Do you have a list of broken web sites? I have never seen any proof so far.
Some say brave, but all that crypto crap and a few scandals has me saying no.
Vivaldi, which started by the original Opera Deva after the browser was bought by a Chinese corp is pretty OK. Lots of the google stuff removed. Very customizable. Still works with ublock.
Other than that, on android there’s chromite - no google blobs. Chromium on Linux - but it still has the google blobs.
brave is still the best in terms of compatibility, features and efficiency which is why popular linux distros Nobara and Zorin use it as the default
Yes, I suggested Vivaldi in the article.
How does that compare to WaterFox or similar? I’m guessing it’s not running a dated framework like PaleMoon?
It’s very actively maintained. It’s just a hardened version of Firefox, you can get similar results using a privacy-focused user.js profile with Firefox. What’s nice about is is that once Firefox introduces a new update with more breaches of privacy, they adjust the settings on their side, so it’s just more convenient. And you can configure some things via the GUI instead of some JavaScript files
Edge is malware.
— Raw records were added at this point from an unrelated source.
Lemma b_serial_faces_spec (bfc : list Z) (T0 : Z -> Z -> Prop)
      (t s e fe fe' : Z) (acc acc' : list Z) :
  0 <= t -> 0 <= fe ->
  (forall t' c, T0 t' c -> 0 <= t') ->
  (fe = 0 -> forall t' c, T0 t' c -> rd acc c = Ok t') ->
  b_serial_faces bfc t s e (fe, acc) = Ok (fe', acc') ->
  fe <= fe'
  /\ (s < e -> 0 <= s)
  /\ (fe' = 0 ->
      forall t' c,
        (T0 t' c \/ (t' = t /\ exists i, s <= i < e /\ rd bfc i = Ok c)) ->
        rd acc' c = Ok t').
Proof.
  intros Ht Hfe HT0 Hacc Hrun. unfold b_serial_faces in Hrun.
  apply (for_loop_inv_Ok_max
           (fun j (st : Z * list Z) =>
              fe <= st.1
              /\ (s < j -> 0 <= s)
              /\ (st.1 = 0 ->
                  forall t' c,
                    (T0 t' c
                     \/ (t' = t /\ exists i, s <= i < j /\ rd bfc i = Ok c)) ->
                    rd st.2 c = Ok t')) ) in Hrun.
  - cbn [fst snd] in Hrun. destruct Hrun as (H1 & H2 & H3).
    split; [exact H1|]. split; [intros; apply H2; lia|].
    intros Hz t' c [HT|[-> (i & Hi & Hc)]].
    + apply H3; [exact Hz | left; exact HT].
    + apply H3; [exact Hz|]. right. split; [reflexivity|].
      exists i. split; [lia | exact Hc].
  - cbn [fst snd]. split; [lia|]. split; [lia|].
    intros Hz t' c [HT|[_ (i & Hi & _)]]; [|lia].
    apply Hacc; [lia | exact HT].
  - intros j [fe1 acc1] [fe2 acc2] Hj (Hle & Hs & Hgood) Hbody.
    cbn [fst snd] in *.
    bind_inv Hbody c0 Ha. bind_inv Hbody a0 Ha0. bind_inv Hbody accA Ha2.
    inversion Hbody. clear Hbody. subst fe2 acc2.
    apply rd_lt in Ha as Hjr.
    set (bad := (-1 <? a0) && negb (a0 =? t)) in *.
    split; [destruct bad; lia|]. split; [lia|].
    intros Hz t' c Hin.
    assert (bad = false /\ fe1 = 0) as [Hbad ->].
    { destruct bad; [lia | split; [reflexivity | exact Hz]]. }
    specialize (Hgood eq_refl).
    pose proof (rd_wr_same _ _ _ _ Ha2) as Hn0.
    assert (forall t'', 0 <= t'' -> rd acc1 c = Ok t'' -> rd accA c = Ok t'')
      as Hold.
    { intros t'' Ht'' Hrd. destruct (Z.eq_dec c0 c) as [->|Hne].
      - rewrite Hn0. f_equal. assert (a0 = t'') as -> by congruence.
        apply andb_false_iff in Hbad. destruct Hbad as [Hb|Hb].
        + apply Z.ltb_ge in Hb. lia.
        + apply negb_false_iff, Z.eqb_eq in Hb. lia.
      - rewrite (rd_wr_other _ _ _ _ _ Ha2 Hne). exact Hrd. }
    destruct Hin as [HT|[-> (i & Hi & Hc)]].
    + apply Hold; [apply (HT0 _ _ HT)|]. apply Hgood. left. exact HT.
    + destruct (Z.eq_dec i j) as [->|Hne].
      * rewrite Ha in Hc. inversion Hc. subst c. exact Hn0.
      * apply Hold; [exact Ht|]. apply Hgood. right. split; [reflexivity|].
        exists i. split; [lia | exact Hc].
Qed.

Lemma b_serial_threads_spec (bfc : list Z) (nb : cs_numbering_t)
      (n_cells_ext g fe fe' : Z) (acc' : list Z) :
  0 <= fe ->
  b_serial_threads bfc nb g (fe, replicate (Z.to_nat n_cells_ext) (-1))
  = Ok (fe', acc') ->
  fe <= fe'
  /\ (forall t, 0 <= t < n_threads nb -> ranges_start_ok nb g t)
  /\ (fe' = 0 ->
      forall t c, 0 <= t < n_threads nb -> b_range_touches bfc nb g t c ->
                  rd acc' c = Ok t).
Proof.
  intros Hfe Hrun. unfold b_serial_threads in Hrun.
  apply (for_loop_inv_Ok_max
           (fun t (st : Z * list Z) =>
              fe <= st.1
              /\ (forall t', 0 <= t' < t -> ranges_start_ok nb g t')
              /\ (st.1 = 0 ->
                  forall t' c, 0 <= t' < t -> b_range_touches bfc nb g t' c ->
                               rd st.2 c = Ok t')) ) in Hrun.
  - cbn [fst snd] in Hrun. destruct Hrun as (H1 & H2 & H3).
    split; [exact H1|]. split; [intros t Ht; apply H2; lia|].
    intros Hz t c Ht. apply H3; [exact Hz | lia].
  - cbn [fst snd]. split; [lia|]. split; intros; lia.
  - intros t [fe1 acc1] [fe2 acc2] Ht (Hle & Hstart & Hgood) Hbody.
    cbn [fst snd] in Hle, Hstart, Hgood.
    bind_inv Hbody se Hse. destruct se as [s e].
    apply (b_serial_faces_spec bfc
             (fun t' c => 0 <= t' < t /\ b_range_touches bfc nb g t' c))
      in Hbody; [| lia | lia | intros t' c [? _]; lia |].
    2: { intros Hz t' c [Ht' Hc]. apply Hgood; assumption. }
    destruct Hbody as (Hle' & Hs & Hgood'). cbn [fst snd].
    split; [lia|]. split.
    + intros t' Ht' s' e' Hr Hlt. destruct (Z.eq_dec t' t) as [->|Hne].
      * rewrite Hse in Hr. inversion Hr. subst s' e'. apply Hs. exact Hlt.
      * apply (Hstart t' ltac:(lia) s' e' Hr Hlt).
    + intros Hz t' c Ht' Hc. apply Hgood'; [exact Hz|].
      destruct (Z.eq_dec t' t) as [->|Hne];
        [right | left; split; [lia | exact Hc]].
      split; [reflexivity|].
      destruct Hc as (s' & e' & i & Hr & Hi & Hie & Hp).
      rewrite Hse in Hr. inversion Hr. subst s' e'.
      exists i. split; [lia | exact Hp].
Qed.

Lemma b_serial_groups_spec (bfc : list Z) (nb : cs_numbering_t)
      (n_cells_ext fe' : Z) :
  b_serial_groups bfc nb n_cells_ext 0 = Ok fe' ->
  0 <= fe'
  /\ (forall g t, 0 <= g < n_groups nb -> 0 <= t < n_threads nb ->
                  ranges_start_ok nb g t)
  /\ (fe' = 0 ->
      forall g t1 t2 c,
        0 <= g < n_groups nb ->
        0 <= t1 < n_threads nb -> 0 <= t2 < n_threads nb ->
        b_range_touches bfc nb g t1 c -> b_range_touches bfc nb g t2 c ->
        t1 = t2).
Proof.
  intros Hrun. unfold b_serial_groups in Hrun.
  apply (for_loop_inv_Ok_max
           (fun g (fe : Z) =>
              0 <= fe
              /\ (forall g' t, 0 <= g' < g -> 0 <= t < n_threads nb ->
                               ranges_start_ok nb g' t)
              /\ (fe = 0 ->
                  forall g' t1 t2 c,
                    0 <= g' < g ->
                    0 <= t1 < n_threads nb -> 0 <= t2 < n_threads nb ->
                    b_range_touches bfc nb g' t1 c ->
                    b_range_touches bfc nb g' t2 c -> t1 = t2)) ) in Hrun.
  - destruct Hrun as (H1 & H2 & H3).
    split; [exact H1|]. split; [intros g t Hg; apply H2; lia|].
    intros Hz g t1 t2 c Hg. apply H3; [exact Hz | lia].
  - split; [lia|]. split; intros; lia.
  - intros g fe1 fe2 Hg (Hle & Hstart & Hgood) Hbody.
    bind_inv Hbody st Hst. destruct st as [fe3 acc3].
    inversion Hbody. clear Hbody. subst fe3.
    apply b_serial_threads_spec in Hst; [|exact Hle].
    destruct Hst as (Hle' & Hstart' & Hgood').
    split; [lia|]. split.
    + intros g' t Hg' Ht. destruct (Z.eq_dec g' g) as [->|Hne].
      * apply Hstart'. exact Ht.
      * apply Hstart; [lia | exact Ht].
    + intros Hz g' t1 t2 c Hg' Ht1 Ht2 Hc1 Hc2.
      destruct (Z.eq_dec g' g) as [->|Hne].
      * pose proof (Hgood' Hz t1 c Ht1 Hc1) as Hr1.
        pose proof (Hgood' Hz t2 c Ht2 Hc2) as Hr2. congruence.
      * apply (Hgood ltac:(lia) g' t1 t2 c); try assumption. lia.
Qed.

(** X19: The boundary faces check of [_renumber_test] is sound for a threaded
    numbering: when it runs to the end and counts no error, no cell has
    boundary faces in the ranges of two different threads of a group. *)
Theorem renumber_test_b_sound (mesh : cs_mesh_t) (nb : cs_numbering_t) :
  b_face_numbering mesh = Some nb ->
  type nb = CS_NUMBERING_THREADS ->
  _renumber_test_b_faces mesh = Ok 0 ->
  b_conflict_free (b_face_cells mesh) nb.
Proof.
  intros Hnb Htype Hrun. unfold _renumber_test_b_faces in Hrun.
  rewrite Hnb, Htype in Hrun.
  bind_inv Hrun accumulator Hacc. bind_inv Hrun counter Hcount.
  cbv zeta in Hrun.
  destruct (Z.eqb_spec (n_b_faces mesh - counter) 0) as [Heq|Hne];
    [|inversion Hrun; lia].
  rewrite Heq in Hrun.
  apply b_serial_groups_spec in Hrun.
  destruct Hrun as (_ & Hstart & Hgood). specialize (Hgood eq_refl).
  intros g t1 t2 s1 e1 s2 e2 c Hg Ht1 Ht2 Hne Hr1 Hr2 Hc1 Hc2.
  assert (forall t s e, 0 <= t < n_threads nb ->
            thread_range nb t g = Ok (s, e) ->
            c ∈ b_range_cells (b_face_cells mesh) s e ->
            b_range_touches (b_face_cells mesh) nb g t c) as Htouch.
  { intros t s e Ht Hr Hc.
    destruct (Z.le_gt_cases e s) as [Hle|Hlt].
    { unfold b_range_cells in Hc. replace (Z.to_nat (e - s)) with O in Hc by lia.
      inversion Hc. }
    pose proof (Hstart g t Hg Ht s e Hr ltac:(lia)) as Hs.
    destruct (elem_of_b_range_cells _ s e c Hs Hc) as (i & Hi & Hp).
    exists s, e, i. split; [exact Hr|]. split; [lia|]. split; [lia|].
    exact Hp. }
  apply Hne. apply (Hgood g t1 t2 c Hg Ht1 Ht2).
  - apply (Htouch t1 s1 e1 Ht1 Hr1 Hc1).
  - apply (Htouch t2 s2 e2 Ht2 Hr2 Hc2).
Qed.

Definition row3_b_threaded : cs_mesh_t :=
  set_b_face_numbering row3_mesh
    (Some (cs_numbering_create_threaded 2 1 [0; 2; 2; 3])).

Lemma renumber_test_b_sound_witness :
  b_conflict_free (b_face_cells row3_b_threaded)
    (cs_numbering_create_threaded 2 1 [0; 2; 2; 3]).
Proof.
  apply (renumber_test_b_sound row3_b_threaded).
  - reflexivity.
  - reflexivity.
  - vm_compute. reflexivity.
Defined.

Lemma incr_sum_take (acc : list Z) (n c : Z) :
  0 <= c < n -> n <= Z.of_nat (length acc) ->
  exists acc', incr acc c = Ok acc' /\ length acc' = length acc
               /\ sum_sizes (take (Z.to_nat n) acc')
                  = sum_sizes (take (Z.to_nat n) acc) + 1.
Proof.
  intros Hc Hn. unfold incr. destruct (rd_in_range acc c ltac:(lia)) as [v Hv].
  rewrite (bind_Ok_l _ _ _ Hv). rewrite wr_in_range by lia.
  eexists. split; [reflexivity|]. split; [apply length_insert|].
  apply rd_Ok in Hv. destruct Hv as [_ Hv].
  rewrite take_insert_lt by lia.
  rewrite (sum_sizes_insert _ _ v).
  - lia.
  - rewrite lookup_take_lt by lia. exact Hv.
Qed.

Lemma counter_loop_take (acc : list Z) (n : Z) :
  0 <= n <= Z.of_nat (length acc) ->
  for_loop 0 n (fun c_id counter => v ← rd acc c_id; mret (counter + v)) 0
  = Ok (sum_sizes (take (Z.to_nat n) acc)).
Proof.
  intros Hlen.
  destruct (for_loop_inv
              (fun j counter => counter = sum_sizes (take (Z.to_nat j) acc))
              0 n
              (fun c_id counter => v ← rd acc c_id; mret (counter + v)) 0)
    as [counter [Hrun Hc]].
  - lia.
  - reflexivity.
  - intros j counter Hj ->.
    destruct (rd_in_range acc j ltac:(lia)) as [v Hv].
    rewrite (bind_Ok_l _ _ _ Hv). eexists. split; [reflexivity|].
    apply rd_Ok in Hv. destruct Hv as [_ Hv].
    replace (Z.to_nat (j + 1)) with (S (Z.to_nat j)) by lia.
    rewrite (take_S_r _ _ _ Hv), sum_sizes_app. unfold sum_sizes at 3.
    simpl. lia.
  - rewrite Hrun, Hc. reflexivity.
Qed.

(** Boundary faces are adjacent to true cells. *)
Definition b_cells_below (n_cells : Z) (bfc : list Z) : Prop :=
  Forall (fun c => 0 <= c < n_cells) bfc.

Lemma b_count_range (bfc : list Z) (n_cells s e : Z) (acc : list Z) :
  b_cells_below n_cells bfc ->
  n_cells <= Z.of_nat (length acc) ->
  (s < e -> 0 <= s /\ e <= Z.of_nat (length bfc)) ->
  exists acc',
    for_loop s e
      (fun f_id acc => c_id ← rd bfc f_id; incr acc c_id) acc = Ok acc'
    /\ length acc' = length acc
    /\ sum_sizes (take (Z.to_nat n_cells) acc')
       = sum_sizes (take (Z.to_nat n_cells) acc) + Z.max 0 (e - s).
Proof.
  intros Hcells Hlen Hse.
  destruct (Z.le_gt_cases e s) as [Hle|Hlt].
  { rewrite for_loop_empty by lia. exists acc.
    split; [reflexivity|]. split; [reflexivity | lia]. }
  specialize (Hse ltac:(lia)).
  destruct (for_loop_inv
              (fun j (a : list Z) =>
                 length a = length acc
                 /\ sum_sizes (take (Z.to_nat n_cells) a)
                    = sum_sizes (take (Z.to_nat n_cells) acc) + (j - s))
              s e
              (fun f_id acc => c_id ← rd bfc f_id; incr acc c_id) acc)
    as [acc' [Hrun [Hl Hs]]].
  - lia.
  - split; [reflexivity | lia].
  - intros j a Hj [Hl Hs].
    destruct (rd_in_range bfc j ltac:(lia)) as [c Hp].
    rewrite (bind_Ok_l _ _ _ Hp).
    assert (0 <= c < n_cells) as Hc.
    { apply rd_Ok in Hp. destruct Hp as [_ Hp].
      unfold b_cells_below in Hcells. rewrite Forall_lookup in Hcells.
      apply (Hcells _ _ Hp). }
    destruct (incr_sum_take a n_cells c Hc ltac:(lia)) as (a1 & Hi1 & Hl1 & Hs1).
    exists a1. split; [exact Hi1|]. split; lia.
  - exists acc'. split; [exact Hrun|]. split; [exact Hl | lia].
Qed.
Even if you use their settings to make it not broadcast everything you do to MS servers and block Copilot, etc., there’s nothing stopping it from deciding tomorrow to just randomly change those settings back without permission or notification, as Windows often does.
Oh and in order to edit the group policies the author mentions, you need to be using it in Windows, which is a whole other problem.
Does 11 evwn come with the GPE standard, or do you need a “pro” or “enterprise” level key, like you did for Windows 10? Because that would be another issue if you can’t even access the GPE on a standard free version of Win11.
GPE is only Pro and higher. No luck on home.
Isn’t the Chromium project still open source? I guess forking things and building from there doesn’t happen anymore?
Wow!
I was hoping that one day I could install edge on my arch distro and have the bestest ever, private and secure browser in the whole world.
But then I woke up from my dream. I told my psychoanalyst about my dream, and she said I was suffering from delusions and my dream was a narcissistic fantasy. Oh well.
++++++++++++++
I use edge-frfox so I can have the edge experience without all the drama, surveillance, tracking.
http://aur.archlinux.org/packages/edge-frfox
https://github.com/bmFtZQ/edge-frfox
A Firefox userChrome.css theme that aims to recreate the look and feel of Microsoft Edge.
OH goodie.
ngl that looks pretty good. Does it support vertical tabs?
Why not just use Chromium?
Why not just use Ungoogled Chromium?
Chromium builds don’t have built-in automatic updates, and they’re missing DRM and some other proprietary components that are important. I’ve seen some community-maintained builds with varying update methods, but they don’t seem as well-supported as relying on Google/Microsoft/Vivaldi/whatever.
Sure, but it’s not hard to install widevine in Chromium and it’ll be auto updated through whatever package manager you use to install it.
Or you know, use a privacy aware browser on Linux.
I used desktop Linux as my daily driver for years, I am aware it exists.